Tras un último titubeo, optó por volverse también, se montó sobre la silla del unicornio y condujo al animal junto al corcel de Ginebra. Entretanto, también los otros dos hermanos se habían sentado sobre los lomos de sus caballos. El tío de Sean, que llevaba un buen rato tan profundamente dormido como una marmota, se puso en pie con un movimiento enérgico y montó igualmente. No pasó ni un minuto antes de que abandonaran el bosque y se pusieran en camino hacia el río.

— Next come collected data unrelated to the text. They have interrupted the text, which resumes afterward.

(* ===== verification/BuddyTheorems.v ===== *)
(** * The promises of the frame allocator *)

From S2P Require Import Prelude Buddy BuddyInv BuddyProps.
Import Buddy.

(** Histories of an allocator whose clients keep the documented discipline: a
    run is released only while reserved, and only blocks held are freed.  The
    list is the blocks the clients hold. *)
Inductive history : Buddy → list (nat * nat) → Prop :=
| H_new ds : (Z.of_nat (length ds) < 2 ^ 32)%Z → history (new ds) []
| H_add b A start count b' :
    history b A → start + count ≤ nframes b →
    (∀ f, start ≤ f < start + count → ¬ covered b f) →
    (∀ p o, (p, o) ∈ A → p + 2 ^ o ≤ start ∨ start + count ≤ p) →
    add_frames start count b = (Ok (), b') → history b' A
| H_alloc b A ord p b' :
    history b A → alloc ord b = (Ok (Some p), b') → history b' ((p, ord) :: A)
| H_free b A i p o b' :
    history b A → A !! i = Some (p, o) → free_block p b = (Ok (), b') → history b' (delete i A).

Lemma history_binv b A : history b A → binv b A.
Proof.
  induction 1 as [ds Hl|b A s c b' _ I Hend Hun HA Hr|b A ord p b' _ I Hr|b A i p o b' _ I Hi Hr].
  - by apply new_binv.
  - destruct (add_frames_spec b A s c I Hend Hun HA) as (b1 & Hr1 & I1 & _). congruence.
  - pose proof (alloc_spec b A ord I) as Ha. rewrite Hr in Ha. apply Ha.
  - destruct (free_spec b A i p o I Hi) as (b1 & Hr1 & I1 & _). congruence.
Qed.

(** C30: In every history the blocks held by clients are aligned to their size,
    inside the array, disjoint from each other, and contain no free frame: the
    allocator never hands out memory twice. *)
Theorem held_blocks_disjoint b A i j p o q r :
  history b A → A !! i = Some (p, o) → A !! j = Some (q, r) → i ≠ j →
  (2 ^ o | p) ∧ p + 2 ^ o ≤ nframes b ∧
  (p + 2 ^ o ≤ q ∨ q + 2 ^ r ≤ p) ∧
  (∀ f, p ≤ f < p + 2 ^ o → ¬ covered b f).
Proof.
  intros I%history_binv Hi Hj Hne.
  assert ((p, o) ∈ A) as Hin by (by eapply list_elem_of_lookup_2).
  destruct (bi_alloc _ _ I _ _ Hin) as [(_ & Hd & He) _]. split_and!; try done.
  - by eapply (bi_pairs _ _ I i j).
  - intros f. apply apart_covered. intros x y Hx. by apply (bi_apart _ _ I).
Qed.

(** [alloc] never panics: it returns a block of [2^ord] free frames, which
    are exactly the frames that stop being free and are taken off the counter, or [None] with the state
    unchanged and no free block of that order or larger in existence. *)
Theorem alloc_refines b A ord :
  binv b A →
  match alloc ord b with
  | (Ok (Some p), b') =>
      binv b' ((p, ord) :: A) ∧ nframes b' = nframes b ∧
      (∀ f, covered b f ↔ covered b' f ∨ p ≤ f < p + 2 ^ ord) ∧
      (∀ f, p ≤ f < p + 2 ^ ord → ¬ covered b' f) ∧ free_frames b = free_frames b' + 2 ^ ord
  | (Ok None, b') => b' = b ∧ ∀ p o, blk b p o → o < ord
  | _ => False
  end.
Proof. apply alloc_spec. Qed.

(** [free] of a held block never panics and coalescing loses nothing: the
    frames of the block, and no others, become free, the counter rises by their
    number, and the other blocks stay held. *)
Theorem free_refines b A i p o :
  binv b A → A !! i = Some (p, o) →
  ∃ b', free_block p b = (Ok (), b') ∧ binv b' (delete i A) ∧ nframes b' = nframes b ∧
    (∀ f, covered b' f ↔ covered b f ∨ p ≤ f < p + 2 ^ o) ∧ free_frames b' = free_frames b + 2 ^ o.
Proof. apply free_spec. Qed.

(** [add_frames] of a reserved run inside the array terminates without a
    panic and its decomposition into aligned power-of-two blocks covers exactly
    the run. *)
Theorem add_frames_refines b A start count :
  binv b A → start + count ≤ nframes b →
  (∀ f, start ≤ f < start + count → ¬ covered b f) →
  (∀ p o, (p, o) ∈ A → p + 2 ^ o ≤ start ∨ start + count ≤ p) →
  ∃ b', add_frames start count b = (Ok (), b') ∧ binv b' A ∧ nframes b' = nframes b ∧
    ∀ f, covered b' f ↔ covered b f ∨ start ≤ f < start + count.
Proof. apply add_frames_spec. Qed.

(** ** Witnesses: twelve frames, of which 1 to 11 are usable *)
Definition demo_new : Buddy := new (replicate 12 RESERVED).
Definition demo_add : Buddy := (add_frames 1 11 demo_new).2.
Definition demo_a1 : Buddy := (alloc 1 demo_add).2.
Definition demo_a2 : Buddy := (alloc 0 demo_a1).2.

Lemma demo_new_uncovered f : ¬ covered demo_new f.
Proof. apply new_binv. vm_compute. congruence. Qed.
Lemma demo_history : history demo_a2 [(1, 0); (2, 1)].
Proof.
  apply (H_alloc demo_a1 _ 0 1); [|vm_compute; reflexivity].
  apply (H_alloc demo_add _ 1 2); [|vm_compute; reflexivity].
  apply (H_add demo_new [] 1 11); [apply H_new; vm_compute; congruence|vm_compute; lia| | |vm_compute; reflexivity].
  - intros f _. apply demo_new_uncovered.
  - intros p o H. by apply elem_of_nil in H.
Qed.

Lemma held_blocks_disjoint_witness :
  (2 ^ 0 | 1) ∧ 1 + 2 ^ 0 ≤ nframes demo_a2 ∧ (1 + 2 ^ 0 ≤ 2 ∨ 2 + 2 ^ 1 ≤ 1) ∧
  (∀ f, 1 ≤ f < 1 + 2 ^ 0 → ¬ covered demo_a2 f).
Proof.
  apply (held_blocks_disjoint demo_a2 [(1, 0); (2, 1)] 0 1 1 0 2 1);
    [apply demo_history|reflexivity|reflexivity|lia].
Defined.

Lemma alloc_refines_witness :
  alloc 5 demo_a2 = (Ok None, demo_a2) ∧ ∀ p o, blk demo_a2 p o → o < 5.
Proof.
  pose proof (alloc_refines demo_a2 [(1, 0); (2, 1)] 5 (history_binv _ _ demo_history)) as H.
  assert (alloc 5 demo_a2 = (Ok None, demo_a2)) as E by (vm_compute; reflexivity).
  rewrite E in H. split; [exact E|apply H].
Defined.

Lemma free_refines_witness :
  ∃ b', free_block 2 demo_a2 = (Ok (), b') ∧ binv b' [(1, 0)] ∧
    (∀ f, covered b' f ↔ covered demo_a2 f ∨ 2 ≤ f < 2 + 2 ^ 1) ∧ free_frames b' = free_frames demo_a2 + 2.
Proof.
  destruct (free_refines demo_a2 [(1, 0); (2, 1)] 1 2 1) as (b' & Hr & I & _ & Hc & Hf).
  - apply history_binv, demo_history.
  - reflexivity.
  - exists b'. split; [exact Hr|]. split; [exact I|]. split; [exact Hc|exact Hf].
Defined.

Lemma add_frames_refines_witness :
  ∃ b', add_frames 1 11 demo_new = (Ok (), b') ∧ ∀ f, covered b' f ↔ covered demo_new f ∨ 1 ≤ f < 1 + 11.
Proof.
  destruct (add_frames_refines demo_new [] 1 11) as (b' & Hr & _ & _ & Hc).
  - apply new_binv. vm_compute. congruence.
  - vm_compute. lia.
  - intros f _. apply demo_new_uncovered.
  - intros p o H. by apply elem_of_nil in H.
  - exists b'. split; [exact Hr|exact Hc].
Defined.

Dulac descubrió con desagrado que se había producido una brecha en la maleza: el rastro que sus caballos habían dejado en la nieve era tan ancho que probablemente podría verse desde más de una milla de distancia. Con los ojos entornados escudriñó el cielo. Tal vez por primera vez tras semanas se hallaba sin ninguna nube y de un azul reluciente. De la nieve de la que había hablado Sean no había ni la más mínima sombra. Si sus pensamientos no le hubieran provocado tanta desazón, se habría hasta reído. Desde hacía más de un mes no había nada que deseara más que dejase de nevar y el sol volviera a brillar, y ahora se cumplía su deseo en el único momento en que realmente no podía aprovecharlo; como si, para mayor escarnio, la naturaleza se hubiera puesto también del lado de sus enemigos.

Aunque tal vez se tratase tan sólo de la naturaleza de ese mundo.